Stored data entries:
★ ★ ★ ★ ★
(** [d[k]] / [k in d] for a dict literal. *)
Fixpoint dict_get {V} (d : list (string * V)) (k : string) : option V :=
  match d with
  | [] => None
  | (k', v) :: d' => if bool_decide (k' = k) then Some v else dict_get d' k
  end.

(** [data_type in allowed_types.values()]: only a type object can be
    equal to one of the values; the match found is the object itself. *)
Definition in_values (data_type : PyObj) (allowed_types : list (string * NetType))
  : option NetType :=
  match type_object data_type with
  | Some t => if bool_decide (t ∈ allowed_types.*2) then Some t else None
  | None => None
  end.

Definition invalid_data_type {A} (data_type : PyObj) : Result A :=
  Raise (ValueError ("Invalid data type '" ++ format_obj data_type ++ "'")).

Definition resolve_type (data_type : PyObj) (allowed_types : list (string * NetType))
  : Result NetType :=
  match in_values data_type allowed_types with
  | Some t => Ok t
  | None =>
      if is_builtin data_type py_int then Ok Int32
      else if is_builtin data_type py_float then Ok Double
      else if is_builtin data_type py_bool then Ok Boolean
      else if is_builtin data_type py_str then Ok String_
      else
        match data_type with
        | PyStr s =>
            match dict_get allowed_types s with
            | Some t => Ok t
            | None => invalid_data_type data_type
            end
        | _ => invalid_data_type data_type
        end
  end.

(** The attributes of a [FieldDescriptor] after [__init__].  [key_type] and
    [sub_schema_guid] keep whatever object the constructor left there. *)
Record FieldDescriptor := {
  name : string;
  documentation : PyObj;
  container_type : ContainerType;
  value_type : NetType;
  key_type : PyObj;
  spec_type_id : option ForgeTypeId;
  sub_schema_guid : PyObj;
}.

(** [ES.Field] *)
Record ES_Field := {
  FieldName : string;
  FieldContainerType : ContainerType;
  ValueType : NetType;
  KeyType : option NetType;
  GetSpecTypeId : ForgeTypeId;
  SubSchemaGUID : option Guid;
  FieldDocumentation : PyObj;
}.

#[global] Instance ES_Field_eq_dec : EqDecision ES_Field.
Proof. solve_decision. Defined.

(** [ES.Schema] *)
Record ES_Schema := {
  GUID : Guid;
  SchemaName : string;
  Documentation : PyObj;
  ReadAccessLevel : AccessLevel;
  WriteAccessLevel : AccessLevel;
  VendorId : option string;
  ApplicationGUID : option Guid;
  ListFields : list ES_Field;
}.

#[global] Instance ES_Schema_eq_dec : EqDecision ES_Schema.
Proof. solve_decision. Defined.

(** [schema.GetField(name)]: the field of that name, or [None]. *)
Definition GetField (schema : ES_Schema) (field_name : string) : option ES_Field :=
  List.find (fun f => bool_decide (FieldName f = field_name)) (ListFields schema).

(** Values held by fields and passed to [get]/[set]: Python values and the
    CLR values the host hands back. *)
#[warnings="-register-all"]
Inductive Value :=
| VNone
| VInt (z : Z)
| VFloat (bits : Z)
| VBool (b : bool)
| VStr (s : string)
| VGuid (g : Guid)
| VElementId (id : Z)
| VHostEntity (h : N)
| VEntity (h : N)
| VList (l : list Value)
| VTuple (l : list Value)
| VSet (l : list Value)
| VDict (items : list (Value * Value))
| VNetList (t : NetType) (l : list Value)
| VNetDict (k v : NetType) (items : list (Value * Value)).

(** [framework.get_type(type(x))] *)
Definition type_of (x : Value) : NetType :=
  match x with
  | VNone => OtherType "NoneType"
  | VInt _ => Int32
  | VFloat _ => Double
  | VBool _ => Boolean
  | VStr _ => String_
  | VGuid _ => Guid_
  | VElementId _ => ElementId
  | VHostEntity _ => EntityType
  | VEntity _ => OtherType "extensible_storage.entity.Entity"
  | VList _ => OtherType "list"
  | VTuple _ => OtherType "tuple"
  | VSet _ => OtherType "set"
  | VDict _ => OtherType "dict"
  | VNetList t _ => List_ t
  | VNetDict k v _ => Dictionary k v
  end.

(** [next(iter(xs))] *)
Definition next_iter {A} (xs : list A) : Result A :=
  match xs with
  | x :: _ => Ok x
  | [] => Raise StopIteration
  end.

(** [ES.Entity]: the schema it conforms to ([None] for an invalid entity)
    and the values stored under its field names. *)
Record ES_Entity := {
  Schema : option ES_Schema;
  stored : gmap string Value;
}.

(** [entity.IsValid()] *)
Definition IsValid (e : ES_Entity) : bool :=
  match Schema e with Some _ => true | None => false end.

(** [ES.SchemaBuilder] and [ES.FieldBuilder]: the host records what it is
    told; fields are kept in the order of the [Add...Field] calls. *)
Record ES_FieldBuilder := {
  fb_name : string;
  fb_container : ContainerType;
  fb_value_type : NetType;
  fb_key_type : option NetType;
  fb_documentation : PyObj;
  fb_spec : option ForgeTypeId;
  fb_sub_schema_guid : option Guid;
}.

Record ES_SchemaBuilder := {
  sb_guid : Guid;
  sb_name : option string;
  sb_documentation : PyObj;
  sb_read_access : AccessLevel;
  sb_write_access : AccessLevel;
  sb_vendor_id : option string;
  sb_application_guid : option Guid;
  sb_fields : list ES_FieldBuilder;
}.

(** A class attribute: a plain object or a field descriptor. *)
Inductive Attr :=
| AttrObj (o : PyObj)
| AttrField (fd : FieldDescriptor).

(** A schema class: its name, the items of its [__dict__] in iteration
    order, the [_schema] entry the metaclass keeps there ([None] when the
    class has no such entry, [Some None] when the entry is [None]), and the
    rest of its method resolution order (nearest base first). *)
#[warnings="-register-all"]
Inductive PyClass :=
  mkClass (cls_name : string) (cls_dict : list (string * Attr))
          (_schema : option (option ES_Schema)) (cls_bases : list PyClass).

Definition cls_name (c : PyClass) := let 'mkClass n _ _ _ := c in n.
Definition cls_dict (c : PyClass) := let 'mkClass _ d _ _ := c in d.
Definition _schema (c : PyClass) := let 'mkClass _ _ s _ := c in s.
Definition cls_bases (c : PyClass) := let 'mkClass _ _ _ b := c in b.

(** [cls.mro()] *)
Definition mro (c : PyClass) : list PyClass := c :: cls_bases c.

(** [cls._schema = s] *)
Definition set_schema (c : PyClass) (s : ES_Schema) : PyClass :=
  mkClass (cls_name c) (cls_dict c) (Some (Some s)) (cls_bases c).

(** [d[k] = v] *)
Fixpoint dict_set {V} (d : list (string * V)) (k : string) (v : V) : list (string * V) :=
  match d with
  | [] => [(k, v)]
  | (k', v') :: d' =>
      if bool_decide (k' = k) then (k, v) :: d' else (k', v') :: dict_set d' k v
  end.

(** The [field] argument of [get], [set] and [clear]: a name, [None], a
    host field, or the library's [Field] wrapper around one. *)
Inductive FieldArg :=
| ArgName (s : string)
| ArgNone
| ArgField (f : ES_Field)
| ArgWrapper (f : ES_Field).

(** [Element]: its name and the entities stored on it, one per schema. *)
Record Element := {
  Name : string;
  entities : gmap Guid ES_Entity;
}.

(** ** The host API and the CLR runtime

    What the library calls but does not define.  Whether the host accepts
    a call, and what an entity returns for a field, is left to the host. *)
Class Host := {
  (* System.Guid(str): [None] when the string is not a GUID *)
  Guid_parse : string -> option Guid;
  (* List[T](iterable) and Dictionary[K, V](mapping) *)
  List_new : NetType -> list Value -> Result Value;
  Dictionary_new : NetType -> NetType -> list (Value * Value) -> Result Value;
  (* ES.SchemaBuilder *)
  GUIDIsValid : Guid -> bool;
  AcceptableName : string -> bool;
  VendorIdIsValid : string -> bool;
  AddField_accepts : ES_SchemaBuilder -> ES_FieldBuilder -> bool;
  Finish_accepts : list ES_Schema -> ES_SchemaBuilder -> bool;
  (* ES.FieldBuilder *)
  NeedsUnits : ES_FieldBuilder -> bool;
  NeedsSubSchemaGUID : ES_FieldBuilder -> bool;
  SetSpec_accepts : ES_FieldBuilder -> ForgeTypeId -> bool;
  SetSubSchemaGUID_accepts : ES_FieldBuilder -> Guid -> bool;
  (* DB.SpecTypeId.Number, DB.UnitTypeId.General, DB.UnitUtils *)
  SpecTypeId_Number : ForgeTypeId;
  UnitTypeId_General : ForgeTypeId;
  IsMeasurableSpec : ForgeTypeId -> bool;
  GetValidUnits : ForgeTypeId -> list ForgeTypeId;
  (* ES.Entity: Get[T](field, unit), Set[T](field, value, unit) with T
     given or inferred ([None]), Clear(field) *)
  Entity_Get : ES_Entity -> NetType -> string + ES_Field -> ForgeTypeId -> Result Value;
  Entity_Set : ES_Entity -> option NetType -> string + ES_Field -> Value -> ForgeTypeId
               -> Result ES_Entity;
  Entity_Clear : ES_Entity -> string + ES_Field -> Result ES_Entity;
  (* Element.SetEntity(entity) *)
  SetEntity_accepts : Element -> ES_Entity -> bool;
}.

Section Library.
Context `{Host}.

(** *** field.py, continued *)

(** [isinstance(container_type, ES.ContainerType)] *)
Definition as_container_type (o : PyObj) : option ContainerType :=
  match o with PyContainerType c => Some c | _ => None end.

(** [System.Guid(s)] *)
Definition System_Guid (s : string) : Result Guid :=
  match Guid_parse s with
  | Some g => Ok g
  | None => Raise (HostError "FormatException")
  end.

(** [FieldDescriptor.__init__(name, container_type, value_type, key_type,
    documentation=..., spec_type_id=..., sub_schema_guid=...)] *)
Definition FieldDescriptor_init (name_ : string) (container_type_ value_type_ key_type_ : PyObj)
    (documentation_ spec_type_id_ sub_schema_guid_ : PyObj) : Result FieldDescriptor :=
  (* Validate the container type *)
  match as_container_type container_type_ with
  | None => Raise (ValueError ("Invalid field container type: " ++ format_obj container_type_))
  | Some ct =>
      (* Validate the value type *)
      vt <- resolve_type value_type_ ALLOWED_VALUE_TYPES ;;
      (* Validate the key type *)
      kt <- (if bool_decide (ct = Map) then
               if bool_decide (key_type_ = PyNone)
               then Raise (ValueError "Missing key type for Map field")
               else (t <- resolve_type key_type_ ALLOWED_KEY_TYPES ;; Ok (PyNetType t))
             else Ok key_type_) ;;
      (* Validate the spec type *)
      spec <- match spec_type_id_ with
              | PyNone => Ok None
              | PyForgeTypeId f => Ok (Some f)
              | _ => Raise (ValueError ("Invalid spec type: " ++ format_obj spec_type_id_))
              end ;;
      (* Validate the sub schema guid *)
      sub <- (if bool_decide (value_type_ = PyNetType EntityType) then
                if negb (truthy sub_schema_guid_)
                then Raise (ValueError "A valid sub schema GUID must be provided")
                else match sub_schema_guid_ with
                     | PyStr s => (g <- System_Guid s ;; Ok (PyGuid g))
                     | _ => Ok sub_schema_guid_
                     end
              else Ok sub_schema_guid_) ;;
      Ok {| name := name_; documentation := documentation_; container_type := ct;
            value_type := vt; key_type := kt; spec_type_id := spec;
            sub_schema_guid := sub |}
  end.

(** [schema_field(container_type, value_type, key_type, spec_type_id=...,
    guid=...)(func)], with [func.__name__] and [func.__doc__]. *)
Definition schema_field (container_type_ value_type_ key_type_ spec_type_id_ guid_ : PyObj)
    (func_name : string) (func_doc : PyObj) : Result FieldDescriptor :=
  FieldDescriptor_init func_name container_type_ value_type_ key_type_
                       func_doc spec_type_id_ guid_.

(** Attribute access on an object that may be [None]. *)
Definition getattr {A} (o : option A) (attr : string) : Result A :=
  match o with
  | Some a => Ok a
  | None => Raise (AttributeError ("'NoneType' object has no attribute '" ++ attr ++ "'"))
  end.

(** [framework.get_type(t)] for a type the host reports. *)
Definition get_type (t : option NetType) : Result NetType :=
  match t with
  | Some t => Ok t
  | None => Raise (TypeError "expected type, got NoneType")
  end.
★ ★ ★ ★ ★
BRIEF: Working through the records, find each line containing the word "else" and copy it.

ANSWER TO THIS PROBLEM:
  | (k', v) :: d' => if bool_decide (k' = k) then Some v else dict_get d' k
  | Some t => if bool_decide (t ∈ allowed_types.*2) then Some t else None
      else if is_builtin data_type py_float then Ok Double
      else if is_builtin data_type py_bool then Ok Boolean
      else if is_builtin data_type py_str then Ok String_
      else
      if bool_decide (k' = k) then (k, v) :: d' else (k', v') :: dict_set d' k v
               else (t <- resolve_type key_type_ ALLOWED_KEY_TYPES ;; Ok (PyNetType t))
             else Ok key_type_) ;;
                else match sub_schema_guid_ with
              else Ok sub_schema_guid_) ;;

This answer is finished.